**Task to carry out**
Find how many lines in the material hold the word "Hndb", then state that number and nothing more.

(Record extracts begins)

(** No task of a new run is attempted more than [max 1 (maxAttempts - 1)]
    times: with a limit of two or more the last attempt is never made, and the
    simulator is called at most that often per task. *)
Theorem executeRun_attempts (rid : string) (def : JobDefinition) (wf : WorkflowInstance) (w : world)
    (fuel : nat) (Hex : executable def) (Hp : pending_run rid def wf w) (Hl : unlocked rid w)
    (Hf : enough_fuel def fuel) :
  let bound := Z.max 1 (maxAttempts (retryPolicy def) - 1) in
  ∃ wf', workflow_of rid (executeRun fuel rid w).2 = Some wf'
    ∧ Forall (λ t, attempt t ≤ bound) (wf_tasks wf')
    ∧ (∀ t, t ∈ wf_tasks wf' → status t = TaskFailed → attempt t = bound)
    ∧ (w_calls (executeRun fuel rid w).2 ≤ w_calls w + Z.to_nat bound * length (tasks def))%nat.
Proof.
  intros bound. destruct (executeRun_new rid def wf w fuel Hex Hp Hl Hf)
    as (o & wf' & w' & Hrun & Hend & Hget & _ & Hm & _ & _ & Hcalls & _).
  rewrite Hrun. exists wf'. split; [done|]. split; [|split; [|done]].
  - apply Forall_forall. intros t Ht. apply (run_end_attempts _ _ _ Hend _ Ht).
  - intros t Ht. apply (run_end_attempts _ _ _ Hend _ Ht).
Qed.

(** A new run with an attempt limit of two or more is never dead-lettered:
    the threshold of [executeRun] counts more attempts than the retry handler
    allows. *)
Theorem executeRun_never_dead_letters (rid : string) (def : JobDefinition) (wf : WorkflowInstance)
    (w : world) (fuel : nat) (Hex : executable def) (Hp : pending_run rid def wf w)
    (Hl : unlocked rid w) (Hf : enough_fuel def fuel) (Hm : 2 ≤ maxAttempts (retryPolicy def)) :
  w_dead (executeRun fuel rid w).2 = w_dead w
  ∧ ∃ wf', workflow_of rid (executeRun fuel rid w).2 = Some wf' ∧ state wf' ≠ DeadLettered.
Proof.
  destruct (executeRun_new rid def wf w fuel Hex Hp Hl Hf)
    as (o & wf' & w' & Hrun & Hend & Hget & _ & _ & _ & Hd & _). rewrite Hrun.
  assert (state wf' ≠ DeadLettered) as Hnd.
  { inversion Hend as [? Hst|? t [Hst|[_ Hle]]|? Hst]; subst; (congruence || lia). }
  split; [by destruct Hd|eauto].
Qed.

(** The call of [executeRun] in terms of its body, for an unlocked run. *)
Lemma executeRun_invariant rid wf (w : world) fuel :
  exec_inv rid w wf w → unlocked rid w →
  ∃ wf' w1, (executeRun fuel rid w).2 = unlock rid w1 ∧ exec_inv rid (entered rid w) wf' w1.
Proof.
  intros Hinv Hl. rewrite executeRun_enter by done.
  destruct (execute_body_inv rid (entered rid w) fuel wf (entered rid w)) as [wf' Hinv'];
    [by apply exec_inv_entered|].
  destruct (execute_body fuel rid (entered rid w)) as [o w1]. eauto.
Qed.

(** C3: Whatever the state of a stored run and however the call ends, after
    [executeRun] the run's workflow has a history that is a legal path from
    [pending] to its state, with one version per entry; the run's status is that
    state; the workflows and records of other runs, the job definitions and both
    lock tables are as before. *)
Theorem executeRun_safe (rid : string) (wf : WorkflowInstance) (w : world) (fuel : nat)
    (Hinv : exec_inv rid w wf w) (Hl : unlocked rid w) :
  let w' := (executeRun fuel rid w).2 in
  (∃ wf', workflow_of rid w' = Some wf' ∧ audited DEFAULT_TRANSITION_RULES wf'
     ∧ ∃ r, run_of rid w' = Some r ∧ run_status r = state wf')
  ∧ (∀ r, r ≠ rid → workflow_of r w' = workflow_of r w ∧ run_of r w' = run_of r w)
  ∧ w_jobs w' = w_jobs w ∧ w_localLocks w' = w_localLocks w
  ∧ ∀ r, map_get (w_locks w') r = map_get (w_locks w) r.
Proof.
  destruct (executeRun_invariant rid wf w fuel Hinv Hl) as (wf' & w1 & Heq & Hinv1).
  rewrite Heq. destruct (ei_frame _ _ _ _ Hinv1) as [Hj Hll Hk].
  destruct (unlock_restores rid w w1 Hl Hll Hk) as [Hl' Hk'].
  split; [|split; [|split; [done|split; [done|done]]]].
  - exists wf'. split; [apply Hinv1|]. split; [apply Hinv1|].
    destruct (ei_run _ _ _ _ Hinv1) as (r & ? & _ & ?). by exists r.
  - intros r Hr. split; [by apply (ei_other _ _ _ _ Hinv1)|by apply (ei_runs_other _ _ _ _ Hinv1)].
Qed.

(** An execution publishes [workflow.transitioned] events of its own run and
    nothing else, so it changes no counter of the metrics: runs are never counted
    as started, completed or failed, and the webhook and notification
    subscribers, which react to [run.failed] and [run.completed], never fire. *)
Theorem executeRun_events (rid : string) (wf : WorkflowInstance) (w : world) (fuel : nat)
    (Hinv : exec_inv rid w wf w) (Hl : unlocked rid w) :
  let w' := (executeRun fuel rid w).2 in
  (∃ evs, w_events w' = w_events w ++ evs
     ∧ Forall (λ e, ∃ from to event at_, e = WorkflowTransitioned rid from to event at_) evs)
  ∧ counters (w_metrics w') = counters (w_metrics w).
Proof.
  destruct (executeRun_invariant rid wf w fuel Hinv Hl) as (wf' & w1 & Heq & Hinv1).
  rewrite Heq. split; [apply (ei_events _ _ _ _ Hinv1)|apply (ei_counters _ _ _ _ Hinv1)].
Qed.

(** While a run executes, a second call returns without doing anything.  A
    call refused by the lock registry, held by another owner, throws a
    concurrency error and leaves the run marked as executing, so that from then
    on every call returns without doing anything. *)
Theorem executeRun_reentry (rid owner : string) (w : world) (fuel : nat) :
  (rid ∈ w_localLocks w → executeRun fuel rid w = (Ok tt, w))
  ∧ (rid ∉ w_localLocks w → map_get (w_locks w) rid = Some owner → owner ≠ "" →
     owner ≠ execution_owner →
     ∃ w', executeRun fuel rid w
       = (Throw (ConcurrencyError ("run " +:+ rid +:+ " locked by " +:+ owner)), w')
     ∧ rid ∈ w_localLocks w' ∧ executeRun fuel rid w' = (Ok tt, w')).
Proof.
  assert (∀ w : world, rid ∈ w_localLocks w → executeRun fuel rid w = (Ok tt, w)) as Hbusy.
  { intros w0 Hin. unfold executeRun.
    rewrite (M_bind_eq_Ok _ _ w0 true w0); [done|]. unfold gets. by rewrite bool_decide_eq_true_2. }
  split; [apply Hbusy|]. intros Hn Hk Hne Ho.
  exists (with_localLocks (w_localLocks w ++ [rid]) w). split; [|split].
  - unfold executeRun.
    rewrite (M_bind_eq_Ok _ _ w false w) by (unfold gets; by rewrite bool_decide_eq_false_2).
    rewrite (M_bind_eq_Ok _ _ w tt (with_localLocks (w_localLocks w ++ [rid]) w)) by done.
    rewrite (M_bind_eq_Ok _ _ _ (w_locks w) (with_localLocks (w_localLocks w ++ [rid]) w)) by done.
    apply M_bind_eq_Throw. unfold lift_outcome. by rewrite (acquire_held _ _ owner).
  - simpl. set_solver.
  - apply Hbusy. simpl. set_solver.
Qed.

(** A violated blocking constraint never fails the run: when every call of
    the simulator succeeds, [executeRun] throws and leaves the run [running]. *)
Theorem executeRun_blocked_stays_running (rid : string) (def : JobDefinition) (wf : WorkflowInstance)
    (w : world) (fuel : nat) (Hex : executable def) (Hp : pending_run rid def wf w)
    (Hl : unlocked rid w) (Hf : enough_fuel def fuel) (Ha : always_succeeds (w_calls w))
    (Hc : ∃ c, c ∈ constraints def ∧ expression c = "always" ∧ severity c = SeverityBlock) :
  ∃ wf' w' m, executeRun fuel rid w = (Throw (ExecutionError ReasonConstraintViolation m), w')
    ∧ workflow_of rid w' = Some wf' ∧ state wf' = Running
    ∧ ∃ r, run_of rid w' = Some r ∧ run_status r = Running.
Proof.
  destruct (executeRun_new rid def wf w fuel Hex Hp Hl Hf)
    as (o & wf' & w' & Hrun & Hend & Hget & (r & Hr & Hrs) & _ & _ & _ & _ & Hall & _).
  destruct (Hall (always_tasks_succeed _ _ _ Ha)) as (Hnf & Hnd & _).
  inversion Hend as [? Hst ? Hcp|? t [Hst|[Hst _]]|? Hst]; subst; try congruence.
  - destruct Hc as (c & Hin & He & Hs).
    assert (violated (constraint_context wf') c) as Hv
      by (unfold violated, evaluateExpression; rewrite He; by rewrite decide_True).
    specialize (Hcp c Hin Hv). congruence.
  - exists wf', w', ("constraints blocked: " +:+ join ", " (violated_ids SeverityBlock
      (constraint_context wf') (constraints def))).
    split; [done|]. split; [done|]. split; [done|]. exists r. split; [done|congruence].
Qed.

(** *** A definition that changed after the run was created *)

(** The stored definition of a pending or running run has a task that could be
    the next, and the run has no such task. *)
Record orphaned (rid : string) (def : JobDefinition) (wf : WorkflowInstance) (w : world) : Prop := {
  or_inv : exec_inv rid w wf w;
  or_unlocked : unlocked rid w;
  or_state : state wf = Pending ∨ state wf = Running;
  or_job : ∃ r, run_of rid w = Some r ∧ job_get (run_jobId r) (w_jobs w) = Some def;
  or_task : ∃ d, nextRunnable (wf_tasks wf) (tasks def) = Some d ∧ find_run (wf_tasks wf) d = None;
}.

Definition no_attempt : JsError := TypeError "Cannot read properties of undefined (reading 'attempt')".

Lemma exec_inv_here rid (w0 : world) wf (w : world) : exec_inv rid w0 wf w → exec_inv rid (unlock rid w) wf (unlock rid w).
Proof. intros []. split; simpl; try done. exists []. by rewrite app_nil_r. Qed.

Lemma unlock_unlocked rid (w w' : world) :
  unlocked rid w → w_localLocks w' = w_localLocks (entered rid w) → w_locks w' = w_locks (entered rid w) →
  unlocked rid (unlock rid w').
Proof.
  intros Hl Hl' Hk'. destruct (unlock_restores rid w w' Hl Hl' Hk') as [Hll Hkk]. destruct Hl as (Hn & Hk & Hok).
  split; [by rewrite Hll|]. split; [by rewrite Hkk|]. unfold unlock. simpl. rewrite Hk'. simpl.
  unfold release. rewrite bool_decide_eq_true_2 by apply map_get_set_eq. apply map_delete_ok. by apply map_set_ok.
Qed.

Lemma applyTransition_jobId rid (w0 : world) wf event target actor (w : world) r :
  exec_inv rid w0 wf w → run_of rid w = Some r →
  ∃ r', run_of rid (applyTransition wf event target actor w).2 = Some r' ∧ run_jobId r' = run_jobId r.
Proof.
  intros Hinv Hr. destruct (ei_run _ _ _ _ Hinv) as (r0 & Hr0 & Hid & _).
  assert (r0 = r) as -> by congruence.
  unfold applyTransition, mbind, M_bind, lift_outcome, machine_transition.
  destruct (evaluate_guard wf event target); try by exists r.
  destruct (transition _ wf _ _ _ _ _ _) as [next| |] eqn:Ht; try by exists r.
  unfold update_run, gets, mbind, M_bind. cbn -[isTerminal run_get run_save emit].
  destruct (run_get (wf_runId next) (w_runs w)) as [r1|] eqn:Hrun1; [|by exists r].
  assert (wf_runId next = run_id r) as Hn by (apply transition_Ok in Ht; destruct_and?; destruct Hinv; congruence).
  assert (r1 = r) as -> by congruence.
  destruct (isTerminal target); cbn -[run_get run_save]; rewrite run_get_save; cbn; rewrite decide_True by done;
    by eexists.
Qed.

Lemma startRun_running rid (w0 : world) wf (w : world) :
  exec_inv rid w0 wf w → state wf = Pending ∨ state wf = Running →
  ∃ wf' w', startRun wf w = (Ok wf', w') ∧ exec_inv rid w0 wf' w' ∧ state wf' = Running
    ∧ wf_tasks wf' = wf_tasks wf ∧ w_calls w' = w_calls w
    ∧ ∀ r, run_of rid w = Some r → ∃ r', run_of rid w' = Some r' ∧ run_jobId r' = run_jobId r.
Proof.
  intros Hinv Hst. unfold startRun. case_bool_decide as Hp; [|exists wf, w; naive_solver].
  destruct (applyTransition_Ok rid w0 wf "start" Running "orchestrator" w Hinv)
    as (wf1 & w1 & Happ & Hinv1 & Hst1 & Hts1 & _ & _ & _ & Hc1).
  { split; [unfold evaluate_guard|]; by rewrite Hp. }
  exists wf1, w1. repeat (split; [done|]). intros r Hr.
  destruct (applyTransition_jobId rid w0 wf "start" Running "orchestrator" w r Hinv Hr) as (r' & Hr' & Hj).
  rewrite Happ in Hr'. by exists r'.
Qed.
(** A new level. *)
Lemma level_starts past level rest m w :
  concat all = past ++ level ++ concat rest → levels_result past options runs w0 m w →
  ∃ n, config_inv (runBatch (level_batch ts m level) options rest m w) n ∧ (n ≤ rest_bound (level :: rest))%nat.
Proof.
  intros Heq Hres. pose proof Hnd as Hnd'. rewrite Heq in Hnd'. apply NoDup_app in Hnd' as (_ & Hdisj & Hnd').
  apply NoDup_app in Hnd' as (Hndl & _ & _).
  assert (ids_of (level_batch ts m level) = level) as Hids.
  { apply level_batch_ids. intros id Hid. destruct (Hall id) as [Ht Hr]; [rewrite Heq, !elem_of_app; auto|].
    split; [done|]. rewrite (vr_others _ _ _ _ _ _ Hres); [done|]. intros Hp. apply (Hdisj id Hp). apply elem_of_app. by left. }
  set (batch := level_batch ts m level) in *. unfold runBatch. destruct (start_batch batch options m w) as [us s] eqn:Es.
  pose proof (start_batch_steps batch options m w) as [n0 Hn0]%rtc_nsteps_1. rewrite Es in Hn0.
  destruct (level_inv_steps batch options ltac:(by rewrite Hids) m w _ _ _ _ (level_inv_start batch options m w _) Hn0)
    as (phs & Hphs & Hlen & Hle). rewrite length_replicate in Hlen.
  eexists. split; [apply (in_level past batch rest phs m w us s); rewrite ?Hids; try done|].
  { intros item Hitem. by destruct (level_batch_elem _ _ _ _ Hitem). }
  assert (length batch = length level) as Hb by (rewrite <-Hids; by rewrite length_fmap).
  cbn [fst snd index] in Hle. rewrite level_measure_start in Hle. pose proof (worker_count_le batch).
  change (rest_bound (level :: rest)) with (S (4 * length level) + rest_bound rest)%nat. lia.
Qed.

Lemma config_inv_start : config_inv (InLevel all [] (w0, mkShared 0 runs)) (S (rest_bound all)).
Proof.
  apply (in_level [] [] all [] runs w0); [done|apply levels_result_nil|by intros item ?%elem_of_nil| |unfold worker_count; simpl; lia].
  apply (level_inv_start [] options runs w0 0).
Qed.

Lemma rest_bound_length rest : rest_bound rest = (length rest + 4 * length (concat rest))%nat.
Proof.
  induction rest as [|level rest IH]; [done|]. unfold rest_bound in *. cbn [fmap list_fmap sum_list concat length].
  rewrite length_app. simpl in *. lia.
Qed.

Lemma config_inv_step c c' n :
  config_inv c n → level_step ts options c c' → ∃ n', config_inv c' n' ∧ (n' < n)%nat.
Proof.
  intros Hc Hs. destruct Hc as [past batch rest phs m w us s Heq Hres Hruns Hinv Hlen|m w Hres]; [|by inversion Hs].
  assert (∀ id, id ∈ past → id ∉ ids_of batch) as Hdisj.
  { pose proof Hnd as Hnd'. rewrite Heq in Hnd'. apply NoDup_app in Hnd' as (_ & Hdisj & _). set_solver. }
  assert (NoDup (ids_of batch)) as Hndb.
  { pose proof Hnd as Hnd'. rewrite Heq in Hnd'. apply NoDup_app in Hnd' as (_ & _ & Hnd'). by apply NoDup_app in Hnd' as (? & _ & _). }
  assert (Forall returned us → levels_result (past ++ ids_of batch) options runs w0 (updated s.2) s.1) as Hdone.
  { intros Hret. eapply levels_result_level; [done..|]. by apply (level_inv_result batch options m w phs (us, s)). }
  inversion Hs as [? ? ? us' s' Hp|? ? ? e He|level rest' ? w1 sh Hret|? w1 sh Hret]; subst.
  - destruct (level_inv_step batch options Hndb m w _ _ _ Hinv Hp) as (phs' & Hinv' & Hl' & Hlt).
    eexists. split; [apply (in_level past batch rest phs' m w us' s'); try done; congruence|]. simpl in Hlt. lia.
  - pose proof (level_inv_returned _ _ _ _ _ _ _ Hinv He eq_refl) as Hr. done.
  - specialize (Hdone Hret). destruct (level_starts (past ++ ids_of batch) level rest' _ _
      ltac:(rewrite Heq, <-app_assoc; done) Hdone) as (n & Hn & Hle). exists n. split; [done|]. lia.
  - specialize (Hdone Hret). exists 0%nat. split; [|lia]. apply settled. rewrite Heq. cbn [concat]. by rewrite app_nil_r.
Qed.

(Record extracts ends)

**Solution to this exercise**
2